Minggu, 16 Maret 2014

Pengalaman Kejiwaan Dalam Tasawuf



Nama  : Yon Rizal
Nim     : 509.111

Pengalaman Kejiwaan Dalam Tasawuf
1.      Pengalaman menyatu

Fana dan baqa adalah dua sisi dari pengalaman yang sama. Dilihat dari satu sudut, ia merupakan penyangkalan dari mistik, yaitu: penyangkalan atas kehendaknya, sifat-sifat dirinya, dan keperiadaannya. Dilihat dari sudut lain, ia merupakan upaya mendekatkan diri pada Nya, yaitu: menyatu dengan kehendak Nya, menyerap sifat-sifat Nya, dan akhirnya dengan keperiadaannya.
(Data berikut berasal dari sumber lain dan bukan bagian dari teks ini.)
(** * coastjs/hypermedia: the affordance document model

    A shallow embedding of [lib/input.js], [lib/affordance.js],
    [lib/affordances.js] and [lib/naval.js].

    JavaScript objects live in a heap addressed by locations, so that object
    identity ([===] on references, [lastIndexOf]), aliasing (metadata shared
    by reference between a node and its copy) and in-place writes
    ([this._metadata = ...], [push]) are what they are in the source.  Methods
    are computations in a state-and-exception monad over that heap. *)

From stdpp Require Import gmap strings list fin_maps pretty.

Open Scope string_scope.

(** ** Values and objects *)

Definition loc := positive.

(** JavaScript values.  Numbers are integers here (the library does no
    arithmetic on them); functions are opaque. *)
Inductive val :=
  | VUndef
  | VNull
  | VBool (b : bool)
  | VNum (n : Z)
  | VStr (s : string)
  | VFun (f : nat)
  | VRef (l : loc).

#[global] Instance val_eq_dec : EqDecision val.
Proof. solve_decision. Defined.

#[global] Instance val_inhabited : Inhabited val := populate VUndef.

(** The constructor function an object was made by ([instanceof]). *)
Inductive cls := CObject | CInput | CAffordance | CAffordances.

#[global] Instance cls_eq_dec : EqDecision cls.
Proof. solve_decision. Defined.

(** An object is its class and its own enumerable properties; an array is its
    elements. *)
Inductive obj :=
  | Obj (c : cls) (props : gmap string val)
  | Arr (elems : list val).

Abbreviation heap := (gmap loc obj).

(** [typeof v] *)
Definition typeof (v : val) : string :=
  match v with
  | VUndef => "undefined"
  | VNull => "object"
  | VBool _ => "boolean"
  | VNum _ => "number"
  | VStr _ => "string"
  | VFun _ => "function"
  | VRef _ => "object"
  end.

(** [!!v]; falsy values: false, 0, "", null, undefined. *)
Definition truthy (v : val) : bool :=
  match v with
  | VUndef | VNull => false
  | VBool b => b
  | VNum n => negb (n =? 0)%Z
  | VStr s => negb (s =? "")
  | VFun _ | VRef _ => true
  end.

(** [a === b] *)
Definition strict_eq (a b : val) : bool := bool_decide (a = b).

(** [!!v && typeof v === 'object'] *)
Definition is_object (v : val) : bool := truthy v && (typeof v =? "object").

(** Own enumerable properties, as [for (k in o)] filtered by
    [o.hasOwnProperty(k)] sees them: the fields of an object, the indices of
    an array. *)
Definition own_props (o : obj) : gmap string val :=
  match o with
  | Obj _ ps => ps
  | Arr xs => list_to_map (imap (λ i x, (pretty i, x)) xs)
  end.

(** [v instanceof C] *)
Definition instanceOf (c : cls) (h : heap) (v : val) : bool :=
  match v with
  | VRef l => match h !! l with
              | Some (Obj c' _) => bool_decide (c' = c)
              | _ => false
              end
  | _ => false
  end.

(** The elements of [v] when [Array.isArray(v)]. *)
Definition array_elems (h : heap) (v : val) : option (list val) :=
  match v with
  | VRef l => match h !! l with
              | Some (Arr xs) => Some xs
              | _ => None
              end
  | _ => None
  end.

(** [Array.isArray(v)] *)
Definition isArray (h : heap) (v : val) : bool :=
  match array_elems h v with Some _ => true | None => false end.

(** [Array.isArray(v) && v.length > 0] *)
Definition is_nonempty_array (h : heap) (v : val) : bool :=
  match array_elems h v with Some (_ :: _) => true | _ => false end.

(** ** The monad of heap computations *)

(** A step that the objects of this model do not represent.  Every object
    here has the prototype of its class and holds data; the code leaves
    that ground when it replaces the prototype of an object (an assignment
    to [__proto__]) and when it calls a function it found in a data
    object (its behaviour is the caller's). *)
Inductive beyond :=
  | SetPrototypeOf (o proto : val)
  | CallOf (f this : val) (args : list val).

(** How a computation ends: with a result; with an Error of the engine or
    of the library ([Exn], by the name of the Error, whose [message] is a
    string); with a value thrown by code of the caller ([Thrown]); at a
    step the model does not follow ([Beyond]: the heap is the one before
    that step, and what the execution does from there on is not
    described); or for want of fuel. *)
Inductive result (A : Type) :=
  | Val (a : A)
  | Exn (msg : string)
  | Thrown (v : val)
  | Beyond (step : beyond)
  | Fuel.
Arguments Val {A} a.
Arguments Exn {A} msg.
Arguments Thrown {A} v.
Arguments Beyond {A} step.
Arguments Fuel {A}.

Definition M (A : Type) : Type := heap → heap * result A.

#[global] Instance M_ret : MRet M := λ A a h, (h, Val a).

#[global] Instance M_bind : MBind M := λ A B f m h,
  match m h with
  | (h', Val a) => f a h'
  | (h', Exn e) => (h', Exn e)
  | (h', Thrown v) => (h', Thrown v)
  | (h', Beyond step) => (h', Beyond step)
  | (h', Fuel) => (h', Fuel)
  end.

Definition throw {A} (msg : string) : M A := λ h, (h, Exn msg).

Definition out_of_fuel {A} : M A := λ h, (h, Fuel).

Definition leave {A} (step : beyond) : M A := λ h, (h, Beyond step).

(** What a [catch] clause receives. *)
Inductive caught :=
  | CaughtError (name : string)
  | CaughtValue (v : val).

(** [try { body } catch (e) { handler(e) }] *)
Definition try_catch {A} (body : M A) (handler : caught → M A) : M A := λ h,
  match body h with
  | (h', Exn e) => handler (CaughtError e) h'
  | (h', Thrown v) => handler (CaughtValue v) h'
  | r => r
  end.

(** Reading the heap without changing it. *)
Definition gets {A} (f : heap → A) : M A := λ h, (h, Val (f h)).

(** A test that reads the heap ([Array.isArray], [instanceof]). *)
Definition test (f : heap → bool) : M bool := gets f.

(** A new object; its location is one the heap does not use yet. *)
Definition alloc (o : obj) : M val := λ h,
  let l := fresh (dom h) in (<[l := o]> h, Val (VRef l)).

(** [v[k]]: undefined for a property the object does not have; a TypeError on
    [undefined] and [null]. *)
Definition get_prop (v : val) (k : string) : M val := λ h,
  match v with
  | VUndef | VNull => (h, Exn "TypeError")
  | VRef l => match h !! l with
              | Some o => (h, Val (default VUndef (own_props o !! k)))
              | None => (h, Exn "ReferenceError")
              end
  | _ => (h, Val VUndef)
  end.

(** [v[k] = x] on an object. *)
Definition set_prop (v : val) (k : string) (x : val) : M () := λ h,
  match v with
  | VUndef | VNull => (h, Exn "TypeError")
  | VRef l => match h !! l with
              | Some (Obj c ps) => (<[l := Obj c (<[k := x]> ps)]> h, Val ())
              | _ => (h, Exn "ReferenceError")
              end
  | _ => (h, Val ())
  end.

(** [arr.lastIndexOf(x) === -1] *)
Definition not_in_array (x : val) (xs : list val) : bool :=
  forallb (λ y, negb (strict_eq y x)) xs.

(** [arr.push(x)] *)
Definition push (arr : val) (x : val) : M () := λ h,
  match arr with
  | VRef l => match h !! l with
              | Some (Arr xs) => (<[l := Arr (xs ++ [x])]> h, Val ())
              | _ => (h, Exn "TypeError")
              end
  | _ => (h, Exn "TypeError")
  end.

(** [for (var i in xs) { x = xs[i]; body }] without an early exit. *)
Fixpoint for_each {A} (body : A → M ()) (xs : list A) : M () :=
  match xs with
  | [] => mret ()
  | x :: xs' => body x;; for_each body xs'
  end.

(** The same loop when the body may [return]: [Some r] leaves the loop (and
    the function) with [r]. *)
Fixpoint for_until {A B} (body : A → M (option B)) (xs : list A) : M (option B) :=
  match xs with
  | [] => mret None
  | x :: xs' =>
      r ← body x;
      match r with
      | Some b => mret (Some b)
      | None => for_until body xs'
      end
  end.

(** [o[k] = x] for a key [k] that the caller chooses.  A property the
    object has is written and a new one is added, except under the name
    [__proto__]: an object that has no property of its own under that name
    inherits it from [Object.prototype] as an accessor, whose setter
    replaces the prototype of [o] when [x] is an object, a function or
    [null], and does nothing for any other [x]. *)
Definition assign (o : val) (k : string) (x : val) : M () := λ h,
  match o with
  | VRef l =>
      match h !! l with
      | Some (Obj c ps) =>
          if (k =? "__proto__") && bool_decide (ps !! k = None) then
            match x with
            | VRef _ | VFun _ | VNull => (h, Beyond (SetPrototypeOf o x))
            | _ => (h, Val ())
            end
          else set_prop o k x h
      | _ => set_prop o k x h
      end
  | _ => set_prop o k x h
  end.

(** [o.hasOwnProperty(k)] calls what the object has under the name
    [hasOwnProperty]: a property of its own, when it has one (a TypeError
    unless that is a function, and a function is the caller's), and else
    the method of [Object.prototype], which no class of the library
    redefines. *)
Definition call_hasOwnProperty (o : val) (k : string) : M bool := λ h,
  match o with
  | VUndef | VNull => (h, Exn "TypeError")
  | VRef l =>
      match h !! l with
      | Some ob =>
          match own_props ob !! "hasOwnProperty" with
          | None => (h, Val (bool_decide (is_Some (own_props ob !! k))))
          | Some (VFun f) => (h, Beyond (CallOf (VFun f) o [VStr k]))
          | Some _ => (h, Exn "TypeError")
          end
      | None => (h, Exn "ReferenceError")
      end
  | _ => (h, Val false)
  end.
Pada aspek yang pertama, para sufi merajuk kepada pengertian seperti ketiadaan (fana’), peniadaan (mahw), pelarutan (idmihlal), dan ketidaksadaran (ghaibah). Pada aspek ke dua, mereka menyebut pertemuan (wishal), bersatu (jamak), penyatuan (ittihat), kesatuan (tauhid) dan identitas (ainiyyah), yang semuanya tergantung pada derajat pencapaian, penyangkalan diri dan penyatuan.
Ada dua tingakat penyatuan yang bisa dibedakan, yaitu merasa bersatu dengan tuhan, tetapi tetap menyadari perbedaan dirinya dengan tuhan, inilah yang disebut tingakatan bersatu (maqam i jam). Pada tahap selanjutnya adalah kesadaran dari ketiadaan yang bersama-sama dan mistik adalah kesadaran akan adanya Maha Zat yang sangat berbeda. Kaum sufi memandangnya sebagai tingkat kesatuan mutlak (jam’al jam’, secara harfiah adalah bersatunya kebersatuan).

2.      Pangalaman (untuk) berbeda

Keyakinan umum tentang pengalaman menyatu adalah pengalaman puncak dari sufi, dan titik tertinggi dari pencapaiannya. Sebagai akibatnya, pergerakkan dari kesatuan yang tiada beda kepada kesadaran (akan) perbedaannya dengan tuhan dianggap sebagai “turun”, satu selang dengan titik perbedaan, sebagai turunan di punggung bukit yang harus dilewati sesudah mencapai bagian puncak.
Beberapa faktor yang mempengaruhi keyakinan ini, yaitu penyataan kaum sufi yang mengagungkan kebersatuan, karakterisasi dari kesadaran akan perbedaan sesudah mencapai tahap penyatuan dan menganggapnya sebagai kembali (rujuk) dan turun (nuzul), mempertimbangakan metafisikal tentang posisi penyatuan sebagai sumber dari seluruh pluralitas, dokrin wahdat al wujud yang menopangnya serta didukung pula oleh pengalaman menyatu tersebut, serta klaim dari para mistukus dari kalangan lain yang menganggap penyatuan absolut tersebut sebagai kebenaran tertinggi. Pengalaman ketiadabedaan, bagaimanapun bukanlah pengalaman sufi yang tertinggi. Masih ada pengalaman perbedaan yang kedua, yaitu pemisahan sesudah menyatu ( farq ba’dal jam).[1]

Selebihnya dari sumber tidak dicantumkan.